Records:
■ ■ ■ ■ ■

(* ===== verification/Dialogue.v ===== *)
(** The invariant of the agent and the session of Network: which frames have
    been sent, which of them the session has handled, what its preparation is
    made of, and which answers are on their way. *)
From Stdlib Require Import Sorted.
From stdpp Require Import sorting.
From S2P Require Export Network.

(** ** The frames of a transaction, in order *)

(** A frame of a preparation has a weight: its version and its place among the
    manifest, the blocks and the end. *)
Definition weight (f : FrameMsg) : option Z :=
  let m := f_Method (Common f) in
  if decide (m = MethodPollerPrepare) then
    Some (3 * pps_Version (decode_raw c_prepare_start zero_prepare_start (RawParams f)))%Z
  else if decide (m = MethodPollerPrepareBlock) then
    Some (3 * ppb_Version (block_request f) + 1)%Z
  else if decide (m = MethodPollerPrepareEnd) then
    Some (3 * ppe_Version (end_of_prepare f) + 2)%Z
  else None.

(** Only a block may be followed by one of the same weight. *)
Definition follows (x y : Z) : Prop := (x < y ∨ x = y ∧ x mod 3 = 1)%Z.

(** The kinds of frames that an agent sends of the transactions [txs]. *)
Inductive sent_of (txs : list transaction) (id : Z) : FrameMsg → Prop :=
| sent_prepare tx : tx ∈ txs → sent_of txs id (prepare_frame tx id)
| sent_block tx b : tx ∈ txs → b ∈ tx_blocks tx → sent_of txs id (block_frame tx id b)
| sent_end tx : tx ∈ txs → sent_of txs id (end_frame tx id)
| sent_commit tx : tx ∈ txs → sent_of txs id (commit_frame tx id).

Section weights.
Context (tx : transaction) (Hok : tx_ok tx).

Lemma weight_prepare id : weight (prepare_frame tx id) = Some (3 * tx_version tx)%Z.
Proof.
  change (weight (prepare_frame tx id)) with (Some (3 * pps_Version (decode_raw c_prepare_start
    zero_prepare_start (RawParams (prepare_frame tx id))))%Z). by rewrite prepare_decoded.
Qed.

Lemma tx_block_ok b : b ∈ tx_blocks tx → Forall checkin_ok b.
Proof.
  intros Hb. destruct Hok as [_ _ Henc _ _]. unfold tx_definitions in Henc.
  induction (tx_blocks tx) as [|b' bs IH]; [by apply elem_of_nil in Hb|].
  cbn in Henc. apply Forall_app in Henc as [H1 H2]. apply elem_of_cons in Hb as [->|Hb]; auto.
Qed.

Lemma weight_block id b : b ∈ tx_blocks tx → weight (block_frame tx id b) = Some (3 * tx_version tx + 1)%Z.
Proof.
  intros Hb. change (weight (block_frame tx id b))
    with (Some (3 * ppb_Version (block_request (block_frame tx id b)) + 1)%Z).
  rewrite block_decoded; [done|done|by apply tx_block_ok].
Qed.

Lemma weight_end id : weight (end_frame tx id) = Some (3 * tx_version tx + 2)%Z.
Proof.
  change (weight (end_frame tx id))
    with (Some (3 * ppe_Version (end_of_prepare (end_frame tx id)) + 2)%Z).
  by rewrite end_decoded.
Qed.

Lemma weight_commit id : weight (commit_frame tx id) = None.
Proof. reflexivity. Qed.

(** The weights of an announcement. *)
Lemma announcement_weights id :
  omap weight (announcement tx id) =
    (3 * tx_version tx)%Z :: replicate (length (tx_blocks tx)) (3 * tx_version tx + 1)%Z
    ++ [3 * tx_version tx + 2]%Z.
Proof.
  unfold announcement. set (n := (id + 1 + Z.of_nat (length (tx_blocks tx)))%Z). clearbody n.
  cbn [omap list_omap]. rewrite weight_prepare. f_equal. rewrite omap_app.
  cbn [omap list_omap]. rewrite weight_end. f_equal.
  assert (∀ l f, l ⊆ tx_blocks tx →
    omap weight (imap (λ i b, block_frame tx (f i) b) l) =
      replicate (length l) (3 * tx_version tx + 1)%Z) as H; [|by apply H].
  induction l as [|b l IH]; intros f Hl; [done|]. cbn [imap omap list_omap].
  rewrite weight_block by (apply Hl; by left). cbn. f_equal.
  apply (IH (f ∘ S)). intros x Hx. apply Hl. by right.
Qed.

Lemma announcement_sorted id : StronglySorted follows (omap weight (announcement tx id)).
Proof.
  rewrite announcement_weights. unfold follows. constructor.
  - induction (length (tx_blocks tx)) as [|k IH]; cbn; constructor; try done; try constructor.
    apply Forall_app. split; [|apply Forall_singleton; lia].
    apply Forall_replicate. right. split; [done|].
    rewrite Z.add_comm, Z.mul_comm, Z.mod_add by done. done.
  - apply Forall_app. split; [apply Forall_replicate; lia|apply Forall_singleton; lia].
Qed.

Lemma announcement_bounds id :
  Forall (λ w, 3 * tx_version tx ≤ w ≤ 3 * tx_version tx + 2)%Z (omap weight (announcement tx id)).
Proof.
  rewrite announcement_weights. constructor; [lia|].
  apply Forall_app. split; [apply Forall_replicate; lia|apply Forall_singleton; lia].
Qed.

Lemma announcement_no_commit id :
  Forall (λ f, f_Method (Common f) ≠ MethodPollerCommit) (announcement tx id).
Proof.
  unfold announcement. constructor; [done|]. apply Forall_app. split; [|by apply Forall_singleton].
  apply Forall_lookup_2. intros i f. rewrite list_lookup_imap.
  destruct (tx_blocks tx !! i); [|done]. by intros [= <-].
Qed.

(** An announcement sends what it should, under consecutive identifiers. *)
Lemma announcement_sent txs id i f :
  tx ∈ txs → announcement tx id !! i = Some f → sent_of txs (id + Z.of_nat i)%Z f.
Proof.
  intros Htx. unfold announcement. cbv zeta. rewrite lookup_cons. destruct i as [|i].
  - intros [= <-]. rewrite Z.add_0_r. by constructor.
  - rewrite lookup_app, list_lookup_imap. destruct (tx_blocks tx !! i) as [b|] eqn:Eb; cbn [fmap option_fmap option_map].
    + intros [= <-]. replace (id + 1 + Z.of_nat i)%Z with (id + Z.of_nat (S i))%Z by lia.
      constructor; [done|by eapply list_elem_of_lookup_2].
    + rewrite length_imap. apply lookup_ge_None in Eb.
      destruct (i - length (tx_blocks tx)) as [|k] eqn:Ei; [|done]. intros [= <-].
      replace (id + 1 + Z.of_nat (length (tx_blocks tx)))%Z with (id + Z.of_nat (S i))%Z by lia.
      by constructor.
Qed.
End weights.

Lemma sent_of_mono txs txs' id f : txs ⊆ txs' → sent_of txs id f → sent_of txs' id f.
Proof. intros Hs []; constructor; auto. Qed.

Lemma sent_two_phase txs id f : sent_of txs id f → two_phase_method (f_Method (Common f)).
Proof. intros []; cbn; unfold two_phase_method; set_solver. Qed.

Lemma sent_id txs id f : sent_of txs id f → f_Id (Common f) = id ∧ f_Error (Common f) = None.
Proof. by intros []. Qed.

Lemma sent_common_ok txs id f : sent_of txs id f → is_u64 id → common_ok (Common f).
Proof. intros []%sent_id ?. split; [congruence|]. intros e He. congruence. Qed.

(** ** The checks of a transaction *)
Definition tx_ids (tx : transaction) : gset string := list_to_set (man_Id <$> tx_manifest tx).

Lemma new_preparation_ids zone version man cp :
  NewChecksPreparation zone version man = inl cp →
  cp_Version cp = version ∧ prepared_ids cp = list_to_set (man_Id <$> man).
Proof.
  intros (_ & _ & Hv & Hl)%new_preparation_ok. split; [done|]. apply set_eq. intros id.
  unfold prepared_ids. rewrite elem_of_dom, Hl, fmap_is_Some, elem_of_list_to_set. split.
  - intros [m [Hm <-]%declared_in]. by apply list_elem_of_fmap_2.
  - intros (m & -> & Hm)%list_elem_of_fmap. by eapply last_filter_is_some.
Qed.

Lemma add_definitions_ids defs cp :
  Forall (λ c, ch_Id (Header c) ∈ prepared_ids cp) defs →
  prepared_ids (add_definitions defs cp) = prepared_ids cp.
Proof.
  intros Hd. apply set_eq. intros id. unfold prepared_ids in *. rewrite !elem_of_dom.
  destruct (cp_Actions cp !! id) as [ac|] eqn:E.
  - rewrite (add_definitions_lookup _ _ _ _ E). split; by eexists.
  - pose proof (add_definitions_undeclared defs cp id E) as Hu.
    destruct (defined defs id) as [c|] eqn:Ec; [|by rewrite Hu].
    pose proof (last_filter_id _ _ _ Ec) as <-. apply last_filter_some in Ec as [Hc _].
    rewrite Forall_forall in Hd. specialize (Hd c Hc). apply elem_of_dom in Hd as [? Hd]. congruence.
Qed.

Lemma tx_block_ids tx b :
  tx_ok tx → b ∈ tx_blocks tx → Forall (λ c, ch_Id (Header c) ∈ tx_ids tx) b.
Proof.
  intros [_ _ _ Hdec _] Hb. apply Forall_forall. intros c Hc.
  assert (c ∈ tx_definitions tx) as Hin.
  { unfold tx_definitions. clear Hdec. induction (tx_blocks tx) as [|b' bs IH].
    - by apply elem_of_nil in Hb.
    - cbn. apply elem_of_app. apply elem_of_cons in Hb as [->|Hb]; [by left|right; auto]. }
  destruct (Hdec c Hin) as [m [Hm <-]%declared_in].
  apply elem_of_list_to_set. by apply list_elem_of_fmap_2.
Qed.

(** ** The blocks heard

    The blocks of a version among frames, as the session decodes them. *)
Definition block_of_version (v : Z) (f : FrameMsg) : option (list CheckIn) :=
  if decide (f_Method (Common f) = MethodPollerPrepareBlock ∧ ppb_Version (block_request f) = v)
  then Some (omap id (ppb_Block (block_request f))) else None.
Definition heard (v : Z) (l : list FrameMsg) : list (list CheckIn) := omap (block_of_version v) l.

Lemma heard_app v l l' : heard v (l ++ l') = heard v l ++ heard v l'.
Proof. apply omap_app. Qed.

Lemma heard_next v l k f : l !! k = Some f → heard v (take (S k) l) = heard v (take k l) ++ heard v [f].
Proof. intros Hk. by rewrite (take_S_r _ _ _ Hk), heard_app. Qed.

Lemma heard_other v l :
  Forall (λ f, f_Method (Common f) ≠ MethodPollerPrepareBlock) l → heard v l = [].
Proof.
  unfold heard, block_of_version. induction 1 as [|f l Hf _ IH]; [done|]. cbn.
  rewrite decide_False by naive_solver. exact IH.
Qed.

Lemma heard_block v tx id b :
  tx_ok tx → b ∈ tx_blocks tx →
  heard v [block_frame tx id b] = if decide (tx_version tx = v) then [b] else [].
Proof.
  intros Hok Hb. unfold heard, block_of_version. cbn [omap list_omap].
  rewrite (block_decoded tx Hok id b) by (by apply (tx_block_ok tx)). cbn [ppb_Version ppb_Block].
  rewrite block_of_definitions. destruct (decide (tx_version tx = v)) as [Hv|Hv].
  - by rewrite decide_True.
  - by rewrite decide_False by naive_solver.
Qed.

Lemma heard_announcement v tx id :
  tx_ok tx → heard v (announcement tx id) = if decide (tx_version tx = v) then tx_blocks tx else [].
Proof.
  intros Hok. unfold announcement. set (n := (id + 1 + Z.of_nat (length (tx_blocks tx)))%Z). clearbody n.
  change (prepare_frame tx id :: ?l ++ ?l') with ([prepare_frame tx id] ++ l ++ l').
  rewrite !heard_app, (heard_other v [_]), (heard_other v [end_frame tx n]) by (by apply Forall_singleton).
  rewrite app_nil_r. cbn [app].
  assert (∀ l f, l ⊆ tx_blocks tx → heard v (imap (λ i b, block_frame tx (f i) b) l) =
    if decide (tx_version tx = v) then l else []) as Hl; [|by apply Hl].
  induction l as [|b l IH]; intros f Hsub; [by case_decide|]. cbn [imap].
  change (block_frame tx (f 0) b :: ?l) with ([block_frame tx (f 0) b] ++ l).
  rewrite heard_app, heard_block by (done || (apply Hsub; by left)).
  change (λ i b, block_frame tx (f (S i)) b) with (λ i b, block_frame tx ((f ∘ S) i) b).
  etrans; [apply (f_equal (app _)), (IH (f ∘ S)); intros x Hx; apply Hsub; by right|].
  by case_decide.
Qed.

(** A preparation with all that a transaction says. *)
Definition complete (tx : transaction) (cp : ChecksPreparation) : Prop :=
  ∃ cp0, NewChecksPreparation (tx_zone tx) (tx_version tx) (tx_manifest tx) = inl cp0
    ∧ cp = add_definitions (tx_definitions tx) cp0.

Lemma complete_ids tx cp : tx_ok tx → complete tx cp → prepared_ids cp = tx_ids tx.
Proof.
  intros Hok (cp0 & Hnew & ->). apply new_preparation_ids in Hnew as [_ Hids].
  rewrite add_definitions_ids; [exact Hids|]. rewrite Hids. apply Forall_forall. intros c Hc.
  destruct (tx_declared tx Hok c Hc) as [m [Hm <-]%declared_in].
  apply elem_of_list_to_set. by apply list_elem_of_fmap_2.
Qed.

(** ** What the agent has said

    [H] are the frames it has sent and [txs] the transactions it has announced,
    under versions that count from 1. *)
Definition issued (H : list FrameMsg) (i : Z) (f : FrameMsg) : Prop :=
  (0 < i)%Z ∧ H !! Z.to_nat (i - 1) = Some f.

Definition pending_of (H : list FrameMsg) (txs : list transaction) (i : Z) (p : pendingPrepare) : Prop :=
  ∃ tx, tx ∈ txs ∧ pp_checkIds p = man_Id <$> tx_manifest tx ∧ pp_version p = tx_version tx
    ∧ issued H i (if committing p then commit_frame tx i else prepare_frame tx i).

(** Every check is to be started or restarted, from a definition that can be. *)
Definition all_fresh (tx : transaction) : Prop :=
  Forall (λ m, man_Action m ≠ PrepareActionContinue) (tx_manifest tx)
  ∧ ∀ c, c ∈ tx_definitions tx → initiation_of c = Initiated.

■ ■ ■ ■ ■

What needs to be done: Copy out, word for word, the part of the entries above that begins at the line with "Inductive sent_of (txs" and ends at the line with "Lemma weight_prepare id", including both.

Written reply:
Inductive sent_of (txs : list transaction) (id : Z) : FrameMsg → Prop :=
| sent_prepare tx : tx ∈ txs → sent_of txs id (prepare_frame tx id)
| sent_block tx b : tx ∈ txs → b ∈ tx_blocks tx → sent_of txs id (block_frame tx id b)
| sent_end tx : tx ∈ txs → sent_of txs id (end_frame tx id)
| sent_commit tx : tx ∈ txs → sent_of txs id (commit_frame tx id).

Section weights.
Context (tx : transaction) (Hok : tx_ok tx).

Lemma weight_prepare id : weight (prepare_frame tx id) = Some (3 * tx_version tx)%Z.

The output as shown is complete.